In 2024, Harris was the Democrats’ nominee for the presidency, but she lost the election to former President Donald Trump.
Harris was born on October 20, 1964, in Oakland, California. She’s of a mixed-race background: her mother was originally from India and her father from Jamaica. She learned about Hinduism as a young child in Berkeley, surrounded by the civil rights movement. Her parents divorced when she was seven, and she moved to Montreal, Canada, at age 12, but would ultimately come back to the United States for college.
Early Career
Harris studied economics and political science at Howard University and then went on to earn a law degree at the University of California Hastings School of Law in 1989. She worked as a prosecutor and then, in 2003, she was elected district attorney of San Francisco. In 2010 she became the first woman and the first African American to be California’s attorney general. In 2014, she married Doug Emhoff.
In the Senate
In 2016, Harris switched fully from law to politics and was elected Senator from California–the first South Asian American and the second black woman to be in the US Senate. She was most notable for her membership in the Judiciary Committee, where she gained fame for the pointed way she questioned witnesses.
The 2020 Election
Sen. Harris ran for President in the 2020 Democratic primaries, but she didn’t get the nomination. Though her 2020 presidential campaign fell short, the eventual Democratic candidate Joe Biden chose Harris as his vice-presidential running mate. Biden and Harris were competing against the incumbent Republican President Donald Trump and Vice President Mike Pence.
The 2020 Presidential election was notable for taking place during the coronavirus pandemic. Despite the pandemic, a record-breaking number of Americans voted. Biden-Harris won the popular vote, getting more votes than any previous US Presidential ticket (Trump-Pence got the second most votes that any ticket had ever received).
But the President and Vice President are decided by the electoral college vote, not the popular vote. In addition to winning the popular vote, the Biden-Harris ticket also got the most votes in the electoral college, so Biden was elected the next President of the United States, with Harris as his Vice President.
The 2024 Election
In 2024, the Presidential election was apparently going to be between Joe Biden, the current President, for the Democrats and former President Donald Trump for the Republicans.
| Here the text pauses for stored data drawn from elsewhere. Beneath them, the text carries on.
(* ===== verification/Memp.v ===== *)
(** The pools of fixed-size blocks of the TCP stack (lwtcp/memp.c).

    The static array is cut into one pool per type of block; the free blocks of
    a pool are linked through their headers.  A header is named by its address,
    and the block behind it by the address 8 bytes later; the null pointer is
    [None].  The sizes of the structures depend on the compiler and are a
    parameter, as is the address of the array, which lies below 2^32: the macro
    [MEM_ALIGN] casts an address to 32 bits.  Following a pointer to where there
    is no header and waiting for the semaphore while it is taken are the result
    [None] of an operation. *)

From stdpp Require Import base tactics numbers gmap option list.
From Stdlib Require Import ZArith Lia.
From S2P Require Import Prelude Mem Linked.

Local Open Scope Z_scope.

Inductive memp_t :=
  | MEMP_PBUF | MEMP_UDP_PCB | MEMP_TCP_PCB | MEMP_TCP_PCB_LISTEN | MEMP_TCP_SEG
  | MEMP_NETBUF | MEMP_NETCONN | MEMP_API_MSG | MEMP_TCP_MSG | MEMP_SYS_TIMEOUT.

#[global] Instance memp_t_eq_dec : EqDecision memp_t.
Proof. solve_decision. Defined.

(** The types in the order of the tables. *)
Definition memp_types : list memp_t :=
  [MEMP_PBUF; MEMP_UDP_PCB; MEMP_TCP_PCB; MEMP_TCP_PCB_LISTEN; MEMP_TCP_SEG;
   MEMP_NETBUF; MEMP_NETCONN; MEMP_API_MSG; MEMP_TCP_MSG; MEMP_SYS_TIMEOUT].

Definition memp_num (t : memp_t) : Z :=
  match t with
  | MEMP_PBUF => 512
  | MEMP_UDP_PCB => 4
  | MEMP_TCP_PCB => 12
  | MEMP_TCP_PCB_LISTEN => 8
  | MEMP_TCP_SEG => 8
  | MEMP_NETBUF => 32
  | MEMP_NETCONN => 32
  | MEMP_API_MSG => 8
  | MEMP_TCP_MSG => 8
  | MEMP_SYS_TIMEOUT => 3
  end.

(** [struct memp] is one pointer. *)
Definition sizeof_memp : Z := 8.

Definition MEM_ALIGN (addr : Z) : Z := MEM_ALIGN_SIZE (u32 addr).

(** [stats.memp[t]]: 16-bit counters. *)
Record stats_memp := StatsMemp { ms_avail : Z; ms_used : Z; ms_max : Z; ms_err : Z; ms_reclaimed : Z }.

Record pools := Pools {
  memp_tab : memp_t → option Z;
  memp_next : gmap Z (option Z);
  memp_bytes : Z → Z;
  memp_mutex : Z;
  memp_reclaim_funcs : memp_t → list (Z * Z);
  memp_stats : memp_t → stats_memp
}.

(** An entry of a table indexed by the type. *)
Definition set_at {A} (t : memp_t) (v : A) (f : memp_t → A) : memp_t → A :=
  λ t', if decide (t' = t) then v else f t'.

Definition set_tab (t : memp_t) (v : option Z) (m : pools) : pools :=
  Pools (set_at t v (memp_tab m)) (memp_next m) (memp_bytes m) (memp_mutex m) (memp_reclaim_funcs m) (memp_stats m).
Definition set_header (h : Z) (v : option Z) (m : pools) : pools :=
  Pools (memp_tab m) (<[h := v]> (memp_next m)) (memp_bytes m) (memp_mutex m) (memp_reclaim_funcs m) (memp_stats m).
Definition set_bytes (b : Z → Z) (m : pools) : pools :=
  Pools (memp_tab m) (memp_next m) b (memp_mutex m) (memp_reclaim_funcs m) (memp_stats m).
Definition set_mutex (v : Z) (m : pools) : pools :=
  Pools (memp_tab m) (memp_next m) (memp_bytes m) v (memp_reclaim_funcs m) (memp_stats m).
Definition set_reclaimers (t : memp_t) (l : list (Z * Z)) (m : pools) : pools :=
  Pools (memp_tab m) (memp_next m) (memp_bytes m) (memp_mutex m) (set_at t l (memp_reclaim_funcs m)) (memp_stats m).
Definition set_count (t : memp_t) (f : stats_memp → stats_memp) (m : pools) : pools :=
  Pools (memp_tab m) (memp_next m) (memp_bytes m) (memp_mutex m) (memp_reclaim_funcs m)
    (set_at t (f (memp_stats m t)) (memp_stats m)).

Definition count_taken (s : stats_memp) : stats_memp :=
  let used := u16 (ms_used s + 1) in
  StatsMemp (ms_avail s) used (if ms_max s <? used then used else ms_max s) (ms_err s) (ms_reclaimed s).
Definition count_failed (s : stats_memp) : stats_memp :=
  StatsMemp (ms_avail s) (ms_used s) (ms_max s) (u16 (ms_err s + 1)) (ms_reclaimed s).
Definition count_freed (s : stats_memp) : stats_memp :=
  StatsMemp (ms_avail s) (u16 (ms_used s - 1)) (ms_max s) (ms_err s) (ms_reclaimed s).
Definition count_reclaimed (s : stats_memp) : stats_memp :=
  StatsMemp (ms_avail s) (ms_used s) (ms_max s) (ms_err s) (u16 (ms_reclaimed s + 1)).

Section pools.
(** [memp_sizes] and the address of [memp_memory]. *)
Context (memp_sizes : memp_t → Z) (memp_memory : Z).

(** The distance of the blocks of a pool, in the 16 bits of [size]. *)
Definition memp_stride (t : memp_t) : Z := u16 (MEM_ALIGN_SIZE (memp_sizes t + sizeof_memp)).

(** The inner loop of [memp_init]: link [n] blocks from [m] on; [memp] is the
    block before. *)
Fixpoint link_blocks (n : nat) (size memp m : Z) (hs : gmap Z (option Z)) : Z * Z * gmap Z (option Z) :=
  match n with
  | O => (memp, m, hs)
  | S n =>
      let next := MEM_ALIGN (m + size) in
      link_blocks n size m next (<[m := Some next]> hs)
  end.

Definition init_pool (st : Z * pools) (t : memp_t) : Z * pools :=
  let '(memp, s) := st in
  if 0 <? memp_num t then
    let '(last, m, hs) := link_blocks (Z.to_nat (memp_num t)) (memp_stride t) memp memp (memp_next s) in
    (m, set_tab t (Some memp)
          (Pools (memp_tab s) (<[last := None]> hs) (memp_bytes s) (memp_mutex s) (memp_reclaim_funcs s) (memp_stats s)))
  else (memp, set_tab t None s).

Definition memp_init (s : pools) : pools :=
  let s := Pools (memp_tab s) (memp_next s) (memp_bytes s) (memp_mutex s) (memp_reclaim_funcs s)
             (λ t, StatsMemp (memp_num t) 0 0 0 0) in
  let '(_, s) := foldl init_pool (memp_memory, s) memp_types in
  let s := set_mutex 1 s in
  Pools (memp_tab s) (memp_next s) (memp_bytes s) (memp_mutex s) (λ _, []) (memp_stats s).

Definition memp_malloc (t : memp_t) (m : pools) : option (option Z * pools) :=
  match memp_tab m t with
  | Some memp =>
      next ← memp_next m !! memp;
      let m := set_header memp None (set_tab t next m) in
      Some (Some (MEM_ALIGN (memp + sizeof_memp)), set_count t count_taken m)
  | None => Some (None, set_count t count_failed m)
  end.

Definition memp_free (t : memp_t) (mem : option Z) (m : pools) : option pools :=
  match mem with
  | None => Some m
  | Some mem =>
      let memp := mem - sizeof_memp in
      let m := set_count t count_freed m in
      _ ← memp_next m !! memp;
      Some (set_tab t (Some memp) (set_header memp (memp_tab m t) m))
  end.

(** [sys_sem_wait] and [sys_sem_signal] on [mutex]. *)
Definition memp_lock (m : pools) : option pools :=
  if memp_mutex m <=? 0 then None else Some (set_mutex (memp_mutex m - 1) m).
Definition memp_unlock (m : pools) : pools :=
  let c := memp_mutex m + 1 in set_mutex (if 1 <? c then 1 else c) m.

Definition memp_mallocp (t : memp_t) (m : pools) : option (option Z * pools) :=
  m ← memp_lock m; '(mem, m) ← memp_malloc t m; Some (mem, memp_unlock m).

Definition memp_freep (t : memp_t) (mem : option Z) (m : pools) : option pools :=
  m ← memp_lock m; m ← memp_free t mem m; Some (memp_unlock m).

Definition memp_bcopy (src dst n : Z) (m : pools) : pools :=
  set_bytes (λ o, if (dst <=? o) && (o <? dst + n) then memp_bytes m (src + (o - dst)) else memp_bytes m o) m.

Definition memp_realloc (fromtype totype : memp_t) (mem : option Z) (m : pools) : option (option Z * pools) :=
  match mem with
  | None => Some (None, m)
  | Some p =>
      '(rmem, m) ← memp_malloc totype m;
      match rmem with
      | None => Some (None, m)
      | Some q =>
          let size := if memp_sizes fromtype <? memp_sizes totype then memp_sizes fromtype else memp_sizes totype in
          m ← memp_free fromtype (Some p) (memp_bcopy p q size m);
          Some (Some q, m)
      end
  end.

(** The node of the list of reclaimers comes from [mem_malloc], with the given
    result. *)
Definition memp_register_reclaim (t : memp_t) (f arg : Z) (mr : bool) (m : pools) : pools :=
  if mr then set_reclaimers t ((f, arg) :: memp_reclaim_funcs m t) m else m.

Section reclaim.
(** A call of a registered function with its argument and the type. *)
Context (call : Z → Z → memp_t → pools → option (Z * pools)).

Fixpoint reclaim_funcs (t : memp_t) (l : list (Z * Z)) (m : pools) : option (Z * pools) :=
  match l with
  | [] => Some (0, m)
  | (f, arg) :: l =>
      '(r, m) ← call f arg t m;
      if negb (r =? 0) then Some (1, set_count t count_reclaimed m) else reclaim_funcs t l m
  end.

Definition memp_reclaim (t : memp_t) (m : pools) : option (Z * pools) :=
  reclaim_funcs t (memp_reclaim_funcs m t) m.

Definition memp_malloc2 (t : memp_t) (m : pools) : option (option Z * pools) :=
  '(mem, m) ← memp_malloc t m;
  match mem with
  | None => '(_, m) ← memp_reclaim t m; memp_malloc t m
  | Some p => Some (Some p, m)
  end.
End reclaim.
End pools.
Both had gotten enough delegates in the primaries to be chosen their party’s nominee.
But on June 27, 2024, in a debate between Biden and Trump, Biden’s performance was widely considered unacceptably poor, presumably due to age and/or illness, and many Democrats called on him to withdraw his candidacy. He initially refused, saying that he would stay in the race. Then, on July 21, 2024, less than a month after the debate, Biden announced that he would not run for re-election after all, and he quickly moved to endorse Kamala Harris, his Vice President, as the Democrats’ nominee.
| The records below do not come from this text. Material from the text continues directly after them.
(* ===== verification/PbufSpec.v ===== *)
(** What a packet is, and the lemmas on the operations of the packet buffers.

    A packet is a chain of pieces: where its structure lies, of which kind it is,
    where its bytes start, how many they are, and how often it is referred to.
    The invariant [bufs_ok] says that the three lists of free buffers of the pool
    and the packets of the clients are chains that share no structure, and that
    there are no other structures.  The structures that an operation works on
    are a fourth list. *)

From Stdlib Require Import ZArith Lia.
From stdpp Require Import base tactics numbers gmap option list.
From S2P Require Import Prelude Mem Linked Store Pbuf.

Local Open Scope Z_scope.

Record piece := Piece {
  p_at : ptr;
  p_kind : pbuf_kind;
  p_start : option ptr;
  p_len : Z;
  p_ref : Z
}.

Definition total (c : list piece) : Z := foldr (λ pc n, p_len pc + n) 0 c.
Definition ats (c : list piece) : list ptr := p_at <$> c.

(** The structures of the pool. *)
Definition pool_ptrs : list ptr := (λ i, (POOL, Z.of_nat i * (PBUF_POOL_BUFSIZE + sizeof_pbuf))) <$> seq 0 6.

(** The next pointers of a memory. *)
Definition nxt (m : gmap ptr pbuf) (a : ptr) : option (option ptr) := next <$> m !! a.

(** The structure of a piece. *)
Definition matches (m : gmap ptr pbuf) (pc : piece) : Prop :=
  ∃ b, m !! p_at pc = Some b ∧ kind b = p_kind pc ∧ payload b = p_start pc ∧ len b = p_len pc ∧ ref b = p_ref pc.

(** A packet: only the first structure knows the total length. *)
Definition chain_ok (m : gmap ptr pbuf) (c : list piece) : Prop :=
  ∃ h, p_at <$> head c = Some h ∧ linked (nxt m) (Some h) (ats c) ∧ Forall (matches m) c ∧
    tot_len <$> m !! h = Some (u16 (total c)).

Definition area_kind (a : area) : option pbuf_kind :=
  match a with
  | RAM => Some PBUF_FLAG_RAM
  | MEMP => Some PBUF_FLAG_ROM
  | POOL => Some PBUF_FLAG_POOL
  | ROM => None
  end.

(** A piece has the kind of its area; its bytes lie behind the structure, and in
    the pool inside of the buffer. *)
Definition piece_ok (pc : piece) : Prop :=
  area_kind (p_at pc).1 = Some (p_kind pc) ∧ 1 <= p_ref pc < 256 ∧ 0 <= p_len pc < 65536 ∧
  match p_kind pc, p_start pc with
  | PBUF_FLAG_ROM, _ => True
  | _, None => False
  | PBUF_FLAG_RAM, Some d => d.1 = RAM ∧ (p_at pc).2 + sizeof_pbuf <= d.2
  | PBUF_FLAG_POOL, Some d => d.1 = POOL ∧ (p_at pc).2 + sizeof_pbuf <= d.2 ∧
      d.2 + p_len pc <= (p_at pc).2 + sizeof_pbuf + PBUF_POOL_BUFSIZE
  end.

(** The structures of a list have the kind of their area. *)
Definition kinds_ok (m : gmap ptr pbuf) (l : list ptr) : Prop :=
  Forall (λ a : ptr, ∃ b, m !! a = Some b ∧ area_kind a.1 = Some (kind b)) l.

(** * Lists of structures *)

(** Permutations of lists of pointers, by counting. *)
Lemma perm_count (l l' : list ptr) :
  l ≡ₚ l' ↔ ∀ x, count_occ (decide_rel (=)) l x = count_occ (decide_rel (=)) l' x.
Proof. apply Permutation_count_occ. Qed.

Ltac perm_solve :=
  apply perm_count; let x := fresh "x" in intros x;
  repeat match goal with
         | H : @Permutation ptr ?a ?b |- _ =>
             let H' := fresh "Hx" in pose proof (proj1 (perm_count a b) H x) as H'; clear H
         end;
  repeat match goal with H : context [count_occ _ _ _] |- _ => progress rewrite ?count_occ_app in H; cbn [count_occ] in H end;
  rewrite ?count_occ_app; cbn [count_occ]; rewrite ?count_occ_app; repeat case_match; lia.

Lemma nxt_some m a b : m !! a = Some b → nxt m a = Some (next b).
Proof. intros E. unfold nxt. by rewrite E. Qed.

(** A list of different structures is not longer than there are structures. *)
Lemma length_structs (m : gmap ptr pbuf) l : NoDup l → (∀ a, a ∈ l → is_Some (m !! a)) → (length l <= size m)%nat.
Proof.
  intros Hnd Hin. rewrite <-(size_list_to_set (C := gset ptr) l Hnd). rewrite <-(size_dom (D := gset ptr)).
  apply subseteq_size. intros a Ha%elem_of_list_to_set. apply elem_of_dom. by apply Hin.
Qed.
At first it was thought that there might be some opposition within the party, but the Democrats went ahead and nominated Kamala Harris as their candidate for President at their convention, along with her chosen running mate, Governor Tim Walz of Minnesota, for Vice President. Donald Trump was the Republican nominee, as expected; his running mate was Senator JD Vance of Ohio.
The campaign between Harris and Trump was quite contentious and crossed traditional party lines: former Democrats such as Robert F. Kennedy, Jr., and Tulsi Gabbard endorsed Trump, while Republicans Dick and Liz Cheney endorsed Harris.
Election Day was November 5, 2024; many people had already cast their ballot by that day because of extensive mail-in voting. Although a very close race was widely expected, the Trump-Vance ticket ended up winning a clear victory both in the electoral college (with 312 electoral votes to 226 for Harris-Walz) and in the popular vote. Trump won all seven of the so-called battleground states or swing states — those states where polls indicated the results could go either way. Harris conceded her loss in a speech the day after Election Day.